Djonga: “O choque é bom. Acho que a arte tem que causar esse incómodo”

Publicado a: 22/11/2017

[TEXTO] Núria R. Pinto [FOTO] 1993agosto

Com um dos álbuns que se arrisca a figurar no topo do topo dos melhores trabalhos brasileiros de hip hop em 2017, apanhámos Gustavo aka Djonga nos bastidores do Maze Fest, em São Paulo. De rimas incisivas, incómodas e que contam a realidade tal e qual como é, seria de esperar alguém com um rosto fechado e até distante.

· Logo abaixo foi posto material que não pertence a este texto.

(** [ConfigurationUpdate::approximate_bytes]. *)
Definition approximate_bytes (u : ConfigurationUpdate) : N :=
  foldl N.add 0 (map (fun change => utf8_len (ch_id change)
                        + match ch_content change with Some content => utf8_len content | None => 0 end) (cu_sections u))
  + foldl N.add 0 (map (fun tool => utf8_len (td_name tool) + utf8_len (td_description tool)
                        + match to_json_string (td_schema tool) with Ok schema => utf8_len schema | _ => 0 end)
                     (cu_tools_added u))
  + foldl N.add 0 (map utf8_len (cu_tools_removed u)).
End canonical.

(** ** The update codec *)

Lemma decode_all_encoded {A B E} (f' : A -> B) (g : B -> Outcome E A) l :
  (forall x, g (f' x) = Ok x) -> omap_list g (map f' l) = Ok l.
Proof. intros Hg. induction l as [|x l IH]; simpl; [done|]. by rewrite Hg, IH. Qed.

Lemma section_change_decodes change : section_change_from_json (section_change_json change) = Ok change.
Proof. by destruct change as [id [content|]]. Qed.
Lemma tool_declaration_decodes tool : tool_declaration_from_json (tool_declaration_json tool) = Ok tool.
Proof. by destruct tool. Qed.

Lemma update_decodes u :
  update_validate u = Ok tt -> configuration_update_from_json (configuration_update_json u) = Ok u.
Proof.
  intros Hv. destruct u as [sections added removed].
  unfold configuration_update_from_json, configuration_update_json, json_object.
  cbn [cu_sections cu_tools_added cu_tools_removed json_as_object ok_or obind].
  set (object := btree_collect _).
  assert (update_array object "sections" = Ok (map section_change_json sections)) as -> by done.
  assert (update_array object "tools_added" = Ok (map tool_declaration_json added)) as -> by done.
  assert (update_array object "tools_removed" = Ok (map JsonString removed)) as -> by done.
  cbn [obind]. rewrite (decode_all_encoded section_change_json) by apply section_change_decodes.
  cbn [obind]. rewrite (decode_all_encoded tool_declaration_json) by apply tool_declaration_decodes.
  cbn [obind]. rewrite (decode_all_encoded JsonString) by done. cbn [obind]. by rewrite Hv.
Qed.

(** Decoding accepts only valid updates. *)
Lemma update_decoded_valid value u : configuration_update_from_json value = Ok u -> update_validate u = Ok tt.
Proof.
  unfold configuration_update_from_json. intros Hu. outcome_inv.
  by destruct (update_validate _) as [[]| |].
Qed.

(** ** Encodability *)

Lemma btree_insert_finite k v (l : list (string * JsonValue)) :
  json_finite v = true -> forallb (fun kv => json_finite kv.2) l = true ->
  forallb (fun kv => json_finite kv.2) (btree_insert k v l) = true.
Proof.
  intros Hv. induction l as [|[k' v'] l IH]; simpl; [by rewrite Hv|].
  intros [Hv' Hl]%andb_true_iff. destruct (String.compare k k'); simpl; rewrite ?Hv, ?Hv', ?Hl; simpl; auto.
Qed.

Lemma json_object_finite l :
  Forall (fun kv => json_finite kv.2 = true) l -> json_finite (json_object l) = true.
Proof.
  intros Hl. unfold json_object, btree_collect. cbn [json_finite].
  assert (forallb (fun kv : string * JsonValue => json_finite kv.2) [] = true) as Hacc by done.
  revert Hacc. generalize (@nil (string * JsonValue)). induction Hl as [|kv l Hkv _ IH]; intros acc Hacc; simpl; [done|].
  apply IH. by apply btree_insert_finite.
Qed.

Lemma json_array_finite {A} (f' : A -> JsonValue) l :
  Forall (fun x => json_finite (f' x) = true) l -> json_finite (JsonArray (map f' l)) = true.
Proof. cbn [json_finite]. induction 1 as [|x l Hx _ IH]; simpl; [done|]. by rewrite Hx. Qed.

Lemma update_json_finite u :
  Forall tool_finite (cu_tools_added u) -> json_finite (configuration_update_json u) = true.
Proof.
  intros Ht. unfold configuration_update_json. apply json_object_finite.
  repeat (constructor; cbn [snd]); apply json_array_finite.
  - apply Forall_forall. intros [id [content|]] _; done.
  - eapply Forall_impl; [exact Ht|]. intros t Hfin. apply json_object_finite. by repeat constructor.
  - by apply Forall_forall.
Qed.

Lemma append_nil_r s : s +:+ EmptyString = s.
Proof. induction s as [|a s IH]; [done|]. exact (f_equal (String a) IH). Qed.
Lemma append_assoc s t u : (s +:+ t) +:+ u = s +:+ (t +:+ u).
Proof. induction s as [|a s IH]; [done|]. exact (f_equal (String a) IH). Qed.

Section encodable.
Context `{Blake3} `{Miniserde}.

(** The schemas a message carries have finite numbers. *)
Definition message_finite (m : AgentMessage) : Prop :=
  match m with System _ u => Forall tool_finite (cu_tools_added u) | _ => True end.

Lemma canonical_message_finite m : message_finite m -> json_finite (canonical_message m) = true.
Proof.
  destruct m as [id content|a|r|id u]; cbn [message_finite canonical_message]; intros Hm; apply json_object_finite;
    repeat (constructor; cbn [snd]); try done.
  - apply json_array_finite, Forall_forall. by intros [text|text [s|]|data] _.
  - by apply json_array_finite, Forall_forall.
  - by destruct (am_stop_reason a).
  - by apply json_array_finite, Forall_forall.
  - by destruct (tr_details r).
  - by apply update_json_finite.
Qed.

Lemma expect_json_finite {E} v : json_finite v = true -> exists text, @expect_json _ E v = Ok text.
Proof.
  unfold expect_json, to_json_string. rewrite <-to_miniserde_ok_finite.
  destruct (to_miniserde v); simpl; [eauto|done..].
Qed.

Lemma push_lines_total {E A} (f' : A -> JsonValue) l output :
  Forall (fun x => json_finite (f' x) = true) l ->
  exists text, ofold (fun output x => @push_line _ E output (f' x)) output l = Ok (output +:+ text).
Proof.
  intros Hl. revert output. induction Hl as [|x l Hx _ IH]; intros output; cbn [ofold].
  { exists EmptyString. by rewrite append_nil_r. }
  destruct (@expect_json_finite E _ Hx) as [line Hline]. unfold push_line at 1. rewrite Hline. cbn [obind].
  destruct (IH (output +:+ line +:+ newline)) as [text ->]. exists (line +:+ newline +:+ text).
  by rewrite !append_assoc.
Qed.
End encodable.

(** The update computed from two configurations is valid and leads exactly from one to the
    other: every section gets its desired text, unchanged tools keep their place and the others
    are appended, and a second comparison asks for no further update. *)
Theorem configuration_diff_exact c d u :
  unique c -> unique d -> admissible_names c -> admissible_names d -> Forall tool_finite (ec_tools d) ->
  configuration_diff c d = Some u ->
  update_validate u = Ok tt /\
  unique (apply_update c u) /\
  (forall id, content_at id (ec_sections (apply_update c u)) = content_at id (ec_sections d)) /\
  ec_tools (apply_update c u) = kept_tools (ec_tools c) (ec_tools d) ++ added_tools (ec_tools c) (ec_tools d) /\
  same_content (apply_update c u) d = true /\ configuration_diff (apply_update c u) d = None.
Proof.
  intros Hc Hd Hcn Hdn Hfin Hu. pose proof (diff_applied c d u Hc Hd Hfin Hu) as Hsame.
  split_and!; [by eapply (diff_valid c d)|by apply apply_update_unique| | |done|by unfold configuration_diff; rewrite Hsame].
  - apply configuration_diff_Some in Hu as ->. intros id. destruct Hc, Hd. by apply apply_changed_sections.
  - apply configuration_diff_Some in Hu as ->. destruct Hc, Hd. by apply apply_tool_changes.
Qed.
Lemma validate_object_spec schema value path :
  (forall properties property s, get_object "properties" schema = Some properties -> (property, s) ∈ properties -> decided s) ->
  (forall s, btree_get "additionalProperties" schema = Some (JsonObject s) -> decided (JsonObject s)) ->
  decides (validate_object validate schema value path) (conforms_object rec schema value).
Proof.
  intros Hprop Hadd. unfold validate_object.
  eapply (decides_bind _ _ (forall properties property s v, get_object "properties" schema = Some properties ->
    (property, s) ∈ properties -> btree_get property value = Some v -> rec s v)).
  { destruct (get_object "properties" schema) as [properties|] eqn:Hp; [|by apply decides_pure].
    eapply decides_iff; [|apply (decides_collect _ (fun x => forall v, btree_get x.1 value = Some v -> rec x.2 v))].
    - split; [by intros Hx ps p s v [= <-] Hin Hv; apply (Hx (p, s))|]. intros Hx [p s] Hin v Hv. by eapply Hx.
    - intros [p s] Hin. unfold validate_declared. cbn [fst snd]. destruct (btree_get p value) as [v|].
      + eapply decides_iff; [|by eapply Hprop]. split; [by intros Hr v' [= <-]|]. intros Hr. by apply Hr.
      + by apply decides_pure. }
  intros declared Hdeclared.
  eapply (decides_bind _ _ (forall property v, (property, v) ∈ value -> is_declared schema property = false ->
     match btree_get "additionalProperties" schema with
     | Some (JsonBool allowed) => allowed = true
     | Some (JsonObject s) => rec (JsonObject s) v
     | _ => True
     end)).
  { eapply decides_iff; [|apply (decides_collect _ (fun x : string * JsonValue =>
      is_declared schema x.1 = false -> match btree_get "additionalProperties" schema with
        | Some (JsonBool allowed) => allowed = true | Some (JsonObject s) => rec (JsonObject s) x.2 | _ => True end))].
    - split; [intros Hx p v Hin; apply (Hx (p, v) Hin)|intros Hx [p v] Hin; by apply Hx].
    - intros [p v] _. unfold validate_additional. cbn [fst snd]. destruct (is_declared schema p); [by apply decides_pure|].
      destruct (btree_get "additionalProperties" schema) as [[|[]| | | |s]|] eqn:Ha; try by apply decides_pure.
      + apply decides_pure. split; [done|]. intros Hf. by specialize (Hf eq_refl).
      + eapply decides_iff; [|by apply Hadd]. split; [done|]. intros Hf. by apply Hf. }
  intros additional Hadditional. apply decides_pure.
  rewrite !app_nil_iff, missing_properties_nil, Hdeclared, Hadditional. done.
Qed.

Lemma validate_items_spec s path index items :
  decided s -> decides (validate_items validate s path index items) (forall item, item ∈ items -> rec s item).
Proof.
  intros Hs. revert index. induction items as [|item items IH]; intros index; cbn [validate_items].
  { apply decides_pure. split; [|done]. intros _ x Hx. by apply not_elem_of_nil in Hx. }
  eapply decides_bind; [apply Hs|]. intros e He. eapply decides_bind; [apply IH|]. intros rest Hrest.
  apply decides_pure. rewrite app_nil_iff, He, Hrest. setoid_rewrite elem_of_cons. naive_solver.
Qed.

Num pólo exactamente oposto, é no inteligente sorriso rasgado que define a sua imagem de marca. O MC mineiro, que é, definitivamente, um dos nomes da nova geração do rap made in Brasil que tão cedo não se afastará dos holofotes, esteve à conversa com o Rimas e Batidas.

 



Como é que um homem do funk que é baptizado “Djonga” num Sarau de Poesia acaba a fazer um dos melhores álbuns de rap brasileiro de 2017?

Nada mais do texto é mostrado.